─── Data section ───

(* ===== verification/TechniqueCandidate.v ===== *)
(** Package strategyutil, technique_candidate.go, technique_quality.go and the candidate builder of helpers.go: from a technique's decision
    to the opportunity that is published. *)
From S2P Require Import Prelude Float64 Market TechniqueBars TechniqueZones TechniqueInstances.
From S2P Require Import TechniqueScore LegacyRead Detector TechniqueDecision StopBudget.
From S2P Require Quality Opportunity Reaction Confluence Liquidity ScalpRange.
From Stdlib Require Import Floats.

(** * helpers.go *)

Definition Clamp01 (value : float) : float := if (value <? 0)%float then 0%float else if (value >? 1)%float then 1%float else value.
(** The nearest unswept pool at least the minimum distance away: its price. *)
Definition opposing_step (direction : string) (from minimumDistance : float) (best : option (float * float)) (p : Liquidity.Pool) : option (float * float) :=
  let sell := bool_decide (direction = Market.Sell) in
  let wanted := match Liquidity.po_Side p with Liquidity.LiquiditySellSide => sell | Liquidity.LiquidityBuySide => negb sell end in
  if negb wanted || bool_decide (is_Some (Liquidity.po_SweptAt p)) then best
  else
    let price := if sell then Liquidity.po_Low p else Liquidity.po_High p in
    let distance := if sell then (from - price)%float else (price - from)%float in
    if (distance >=? minimumDistance)%float && (distance <? from_option snd infinity best)%float then Some (price, distance) else best.
Definition OpposingLiquidity (pools : list Liquidity.Pool) (direction : string) (from minimumDistance : float) : option float :=
  match foldl (opposing_step direction from minimumDistance) None pools with
  | Some (price, distance) => if IsInf distance && (distance >? 0)%float then None else Some price
  | None => None
  end.
Record CandidateSpec := mkCandidateSpec {
  cd_ID : string; cd_Version : string; cd_SetupKey : string; cd_Symbol : string; cd_Direction : string; cd_EntryLow : float; cd_EntryHigh : float;
  cd_Invalidation : float; cd_InvalidationLabel : string; cd_Target : float; cd_TargetLabel : string; cd_Evidence : list string;
  cd_Quality : Opportunity.StrategyQuality; cd_FormedAt : Z; cd_ConfirmedAt : Z; cd_ExpiryHours : float; cd_Fingerprint : string
}.
Section candidates.
(** The hexadecimal SHA-256 digest. *)
Context (hash : string → string).

Definition Candidate (spec : CandidateSpec) : result Opportunity.Candidate :=
  match Opportunity.DeterministicID hash
    (Opportunity.mkIdentity (cd_ID spec) (cd_Version spec) (cd_Symbol spec) (cd_Direction spec) (cd_SetupKey spec)) with
  | Err e => Err e
  | Ok id =>
      let c := Opportunity.mkCandidate id (cd_ID spec) (cd_Version spec) (cd_Symbol spec) "" "" None (cd_Direction spec) (cd_SetupKey spec)
        (Opportunity.mkEntryZone (cd_EntryLow spec) (cd_EntryHigh spec)) (mkPriceLevel (cd_Invalidation spec) (cd_InvalidationLabel spec))
        [mkPriceLevel (cd_Target spec) (cd_TargetLabel spec)] (cd_Evidence spec) (cd_Quality spec) (cd_FormedAt spec) (cd_ConfirmedAt spec)
        (wrap64 (cd_ConfirmedAt spec + f64_to_int64 (cd_ExpiryHours spec * 3600)))
        (Opportunity.mkProvenance "v2" "v1" "v1" 3 (cd_Fingerprint spec)) None None None None in
      match Opportunity.Validate c with None => Ok c | Some e => Err e end
  end.

(** * technique_quality.go *)

(** The dimensions in order; a panic is [None]. *)
Definition scores (m : option Quality.Model) (l : list (string * float)) : option Quality.Model :=
  foldl (λ m p, m ← m; Quality.Score m p.1 p.2) m l.
Definition measures (m : option Quality.Model) (l : list (string * float)) : option Quality.Model :=
  foldl (λ m p, m ← m; Quality.Measure m p.1 p.2) m l.
Definition SharedReactionDimensions (m : option Quality.Model) (dec : TechniqueDecision) (g : QualityGeometry) : option Quality.Model :=
  let d := td_Detector dec in let buy := bool_decide (td_Direction dec = Market.Buy) in
  let rejection := match td_Confirmation dec with
    | Some c => Quality.RejectionScore (lf_Bars (d_Frame d)) (Z.of_nat (lc_TouchIndex c)) (Z.of_nat (lc_ConfirmationIndex c)) buy
    | None => 0%float
    end in
  let '(room, rewardRisk) := Quality.GeometryRoom (g_Reference g) (g_Invalidation g) (g_Target g) (g_Structural g) in
  let m := scores m [("rejection", rejection); ("entry_location", Quality.LocationScore (d_Price d) (g_Reference g) (g_ATR g))] in
  let m := if (g_ATR g >? 0)%float then measures m [("entry_chase_atr", abs (d_Price d - g_Reference g) / g_ATR g)%float] else m in
  let m := scores m [("structure", Quality.StructureScore buy (lf_Structure (d_Frame d)) (RecentCHoCH d (Z.max 1 (ReactionLookbackBars (d_Settings d))))
    (HTFAligned d)); ("room", room)] in
  measures m [("room_reward_risk", rewardRisk)].
Definition departure_of (bars : list Candle) (buy : bool) (lo hi : float) (start stop : nat) : float :=
  foldl (λ best b, if buy then math_Max best (c_High b - hi) else math_Max best (lo - c_Low b)) 0%float (take (stop - start) (drop start bars)).
(** The departure in ATR, the width in ATR and the touches; NaN where there is no measurement. *)
Definition zone_measures (dec : TechniqueDecision) (g : QualityGeometry) : float * float * float :=
  match td_Instance dec with
  | Some inst =>
      if (g_ATR g >? 0)%float then
        let '(lo, hi) := if (in_StructuralHigh inst >? in_StructuralLow inst)%float && (in_StructuralLow inst >? 0)%float
          then (in_StructuralLow inst, in_StructuralHigh inst) else (in_Low inst, in_High inst) in
        let bars := lf_Bars (d_Frame (td_Detector dec)) in
        let end_ := match td_Confirmation dec with Some c => Nat.min (length bars) (lc_TouchIndex c) | None => length bars end in
        let start := Z.max 0 (in_OriginIndex inst) in let stop := Z.min (Z.of_nat end_) (start + 9) in
        (if (start <? stop)%Z
         then (departure_of bars (bool_decide (td_Direction dec = Market.Buy)) lo hi (Z.to_nat start) (Z.to_nat stop) / g_ATR g)%float else nan,
         ((hi - lo) / g_ATR g)%float, f64_of_Z (in_Touches inst))
      else (nan, nan, nan)
  | None => (nan, nan, nan)
  end.
Definition ZoneFamilyQuality (name : string) (dec : TechniqueDecision) (g : QualityGeometry) : option Opportunity.StrategyQuality :=
  let '(departure, width, touches) := zone_measures dec g in
  let m := scores (Some (Quality.New (name +:+ ".quality.v1"))) [("zone_departure", Quality.Ramp departure 1 3);
    ("zone_precision", Quality.Peak width 0.1 0.4 1.5 3.5); ("zone_freshness", Quality.Fall touches 1 5)] in
  let m := measures m [("zone_departure_atr", departure); ("zone_width_atr", width); ("zone_touches", touches)] in
  m ← SharedReactionDimensions m dec g; Some (Opportunity.mkQuality (Quality.Overall m) (Quality.Components m)).

(** * technique_candidate.go *)

Record TechniqueSpec := mkTechniqueSpec {
  tp_ID : string; tp_Version : string; tp_ZoneEvidence : string; tp_ConfirmedEvidence : string; tp_InvalidationLabel : string;
  tp_InvalidationBufferATR : float; tp_MinimumTargetDistanceATR : float; tp_ExpiryHours : float; tp_Fingerprint : string;
  tp_Target : option (TechniqueDecision → float * string); tp_RequireStructuralTarget : bool; tp_Versions : Opportunity.AnalysisProvenance;
  tp_AnchorToReaction : bool; tp_StopBudget : StopBudget_; tp_PublishStructure : bool
}.
Definition structLowOrHigh (direction : string) (structLow structHigh buffer : float) : float :=
  if bool_decide (direction = Market.Sell) then (structHigh + buffer)%float else (structLow - buffer)%float.
Definition techniqueFallbackTargetR : float := 2.
Definition target_step (sell : bool) (reference minimum : float) (best : float * float) (p : Pool) : float * float :=
  if negb (bool_decide (p_Side p = if sell then "sell" else "buy")) then best
  else
    let distance := if sell then (reference - p_Level p)%float else (p_Level p - reference)%float in
    if (distance >=? minimum)%float && (distance <? best.2)%float then (p_Level p, distance) else best.
Definition nearestOpposingTarget (d : LegacyDetector) (direction : string) (reference invalidation minimum : float) : option (float * string) :=
  let sell := bool_decide (direction = Market.Sell) in
  let '(best, distance) := foldl (target_step sell reference minimum) (0%float, infinity) (lf_Pools (d_Frame d)) in
  if negb (distance =? infinity)%float then Some (best, "nearest_opposing_liquidity")
  else
    let risk := abs (reference - invalidation) in
    if (risk <=? 0)%float then None
    else Some ((if sell then reference - techniqueFallbackTargetR * risk else reference + techniqueFallbackTargetR * risk)%float, "fixed_reward_risk").
Definition instance_timeframe (dec : TechniqueDecision) : string := from_option in_Timeframe "" (td_Instance dec).
Definition techniqueEvidence (dec : TechniqueDecision) (spec : TechniqueSpec) : list string :=
  [tp_ZoneEvidence spec; tp_ConfirmedEvidence spec] ++
  (if bool_decide (instance_timeframe dec = "") then [] else ["htf_zone_" +:+ ScalpRange.ToLower (instance_timeframe dec)]).
Definition structureZone (dec : TechniqueDecision) (inst : Instance_) (low high : float) : Opportunity.StructureZone :=
  let bars := lf_Bars (d_Frame (td_Detector dec)) in
  let formedAt := if (in_OriginTime inst =? 0)%Z && (in_OriginIndex inst >=? 0)%Z && (in_OriginIndex inst <? Z.of_nat (length bars))%Z
    then c_Time (bars !!! Z.to_nat (in_OriginIndex inst)) else in_OriginTime inst in
  Opportunity.mkStructureZone (if bool_decide (in_Timeframe inst = "") then tf_M5 else in_Timeframe inst) low high formedAt.
Definition ReactionFactors (confirmationType : string) (htfAligned : bool) (touches : Z) (sessionSweep : bool) : Confluence.Factors :=
  Confluence.mkFactors htfAligned touches (bool_decide (confirmationType = Reaction.TypeWickRejection))
    (bool_decide (confirmationType = Reaction.TypeEngulfing)) sessionSweep
    (bool_decide (confirmationType = Reaction.TypeSweepReclaim) || bool_decide (confirmationType = Reaction.TypeStrongReclaim)) false false.
(** The candidate with what a decision adds to it. *)
Definition with_decision (c : Opportunity.Candidate) (dec : TechniqueDecision) (spec : TechniqueSpec) : Opportunity.Candidate :=
  let r := td_Result dec in
  Opportunity.mkCandidate (Opportunity.ca_ID c) (Opportunity.ca_Strategy c) (Opportunity.ca_StrategyVersion c) (Opportunity.ca_Symbol c)
    (Opportunity.ca_ObservedTimeframe c) (instance_timeframe dec)
    (match td_Instance dec with
     | Some inst => if tp_PublishStructure spec then Some (structureZone dec inst (r_StructuralLow r) (r_StructuralHigh r)) else Opportunity.ca_Structure c
     | None => Opportunity.ca_Structure c
     end) (Opportunity.ca_Direction c) (td_ID dec) (Opportunity.ca_Entry c) (Opportunity.ca_Invalidation c) (Opportunity.ca_Targets c)
    (Opportunity.ca_Evidence c) (Opportunity.ca_Quality c) (Opportunity.ca_FormedAt c) (Opportunity.ca_CreatedAt c) (Opportunity.ca_ExpiresAt c)
    (if bool_decide (Opportunity.pv_StructureVersion (tp_Versions spec) = "")
     then Opportunity.mkProvenance "v2" "v1" "v1" 3 (tp_Fingerprint spec) else tp_Versions spec) (Opportunity.ca_Technical c)
    (match td_Confirmation dec with
     | Some conf => Some (Opportunity.mkReaction (td_ID dec) (lc_TouchTime conf) (lc_ConfirmationTime conf) "rejection" (lc_Type conf))
     | None => Opportunity.ca_Reaction c
     end) (Some (ConfluenceContext_of r)) (Opportunity.ca_StopEnvelope c).
(** The opportunity, or none, with the refusals counted by the stop budget. *)
Definition TechniqueCandidate (symbol : string) (dec : TechniqueDecision) (spec : TechniqueSpec) (refusals : Refusals) :
    option Opportunity.Candidate * Refusals :=
  let d := td_Detector dec in let atr := d_ATR d in let r := td_Result dec in let direction := td_Direction dec in
  let low := EntryLow dec in let high := EntryHigh dec in let structLow := r_StructuralLow r in let structHigh := r_StructuralHigh r in
  let buffer := (tp_InvalidationBufferATR spec * atr)%float in
  let reference := if bool_decide (direction = Market.Sell) then low else high in
  let '(invalidation, anchored) :=
    if tp_AnchorToReaction spec then ReactionAnchoredInvalidation (lf_Bars (d_Frame d)) (td_Confirmation dec) direction structLow structHigh buffer
    else (structLowOrHigh direction structLow structHigh buffer, false) in
  let '(budgetCode, publish, refusals) := Apply (tp_StopBudget spec) refusals reference invalidation in
  if negb publish then (None, refusals)
  else
    let target := match tp_Target spec with
      | Some f => Some (f dec)
      | None =>
          t ← nearestOpposingTarget d direction reference invalidation (tp_MinimumTargetDistanceATR spec * atr);
          if tp_RequireStructuralTarget spec && negb (bool_decide (t.2 = "nearest_opposing_liquidity")) then None else Some t
      end in
    (t ← target;
     let '(formedAt, confirmedAt, setupKey) := match td_Confirmation dec with
       | Some c => (lc_TouchTime c, lc_ConfirmationTime c,
           "zone:" +:+ td_ID dec +:+ ":rejection:" +:+ pretty (lc_TouchTime c) +:+ ":" +:+ pretty (lc_ConfirmationTime c))
       | None => (td_FormedAt dec, td_ConfirmedAt dec, "zone:" +:+ td_ID dec +:+ ":break:" +:+ pretty (td_ConfirmedAt dec))
       end in
     let evidence := techniqueEvidence dec spec ++ (if (anchored : bool) then [ReactionExtremeEvidence] else []) ++
       (if bool_decide (budgetCode = "") then [] else [budgetCode]) in
     let geometry := mkGeometry reference invalidation t.1 (negb (bool_decide (t.2 = "fixed_reward_risk"))) atr in
     scored ← match td_Score dec with Some f => Some (f geometry) | None => ZoneFamilyQuality (tp_ID spec) dec geometry end;
     match Candidate (mkCandidateSpec (tp_ID spec) (tp_Version spec) setupKey symbol direction low high invalidation (tp_InvalidationLabel spec) t.1 t.2
       evidence scored formedAt confirmedAt (tp_ExpiryHours spec) (tp_Fingerprint spec)) with
     | Ok c => Some (with_decision c dec spec)
     | Err _ => None
     end, refusals).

───

### [Assignment]
When a line among the entries contains "TechniqueSpec", pull that line out.

### [Problem solution]
Record TechniqueSpec := mkTechniqueSpec {
Definition techniqueEvidence (dec : TechniqueDecision) (spec : TechniqueSpec) : list string :=
Definition with_decision (c : Opportunity.Candidate) (dec : TechniqueDecision) (spec : TechniqueSpec) : Opportunity.Candidate :=
Definition TechniqueCandidate (symbol : string) (dec : TechniqueDecision) (spec : TechniqueSpec) (refusals : Refusals) :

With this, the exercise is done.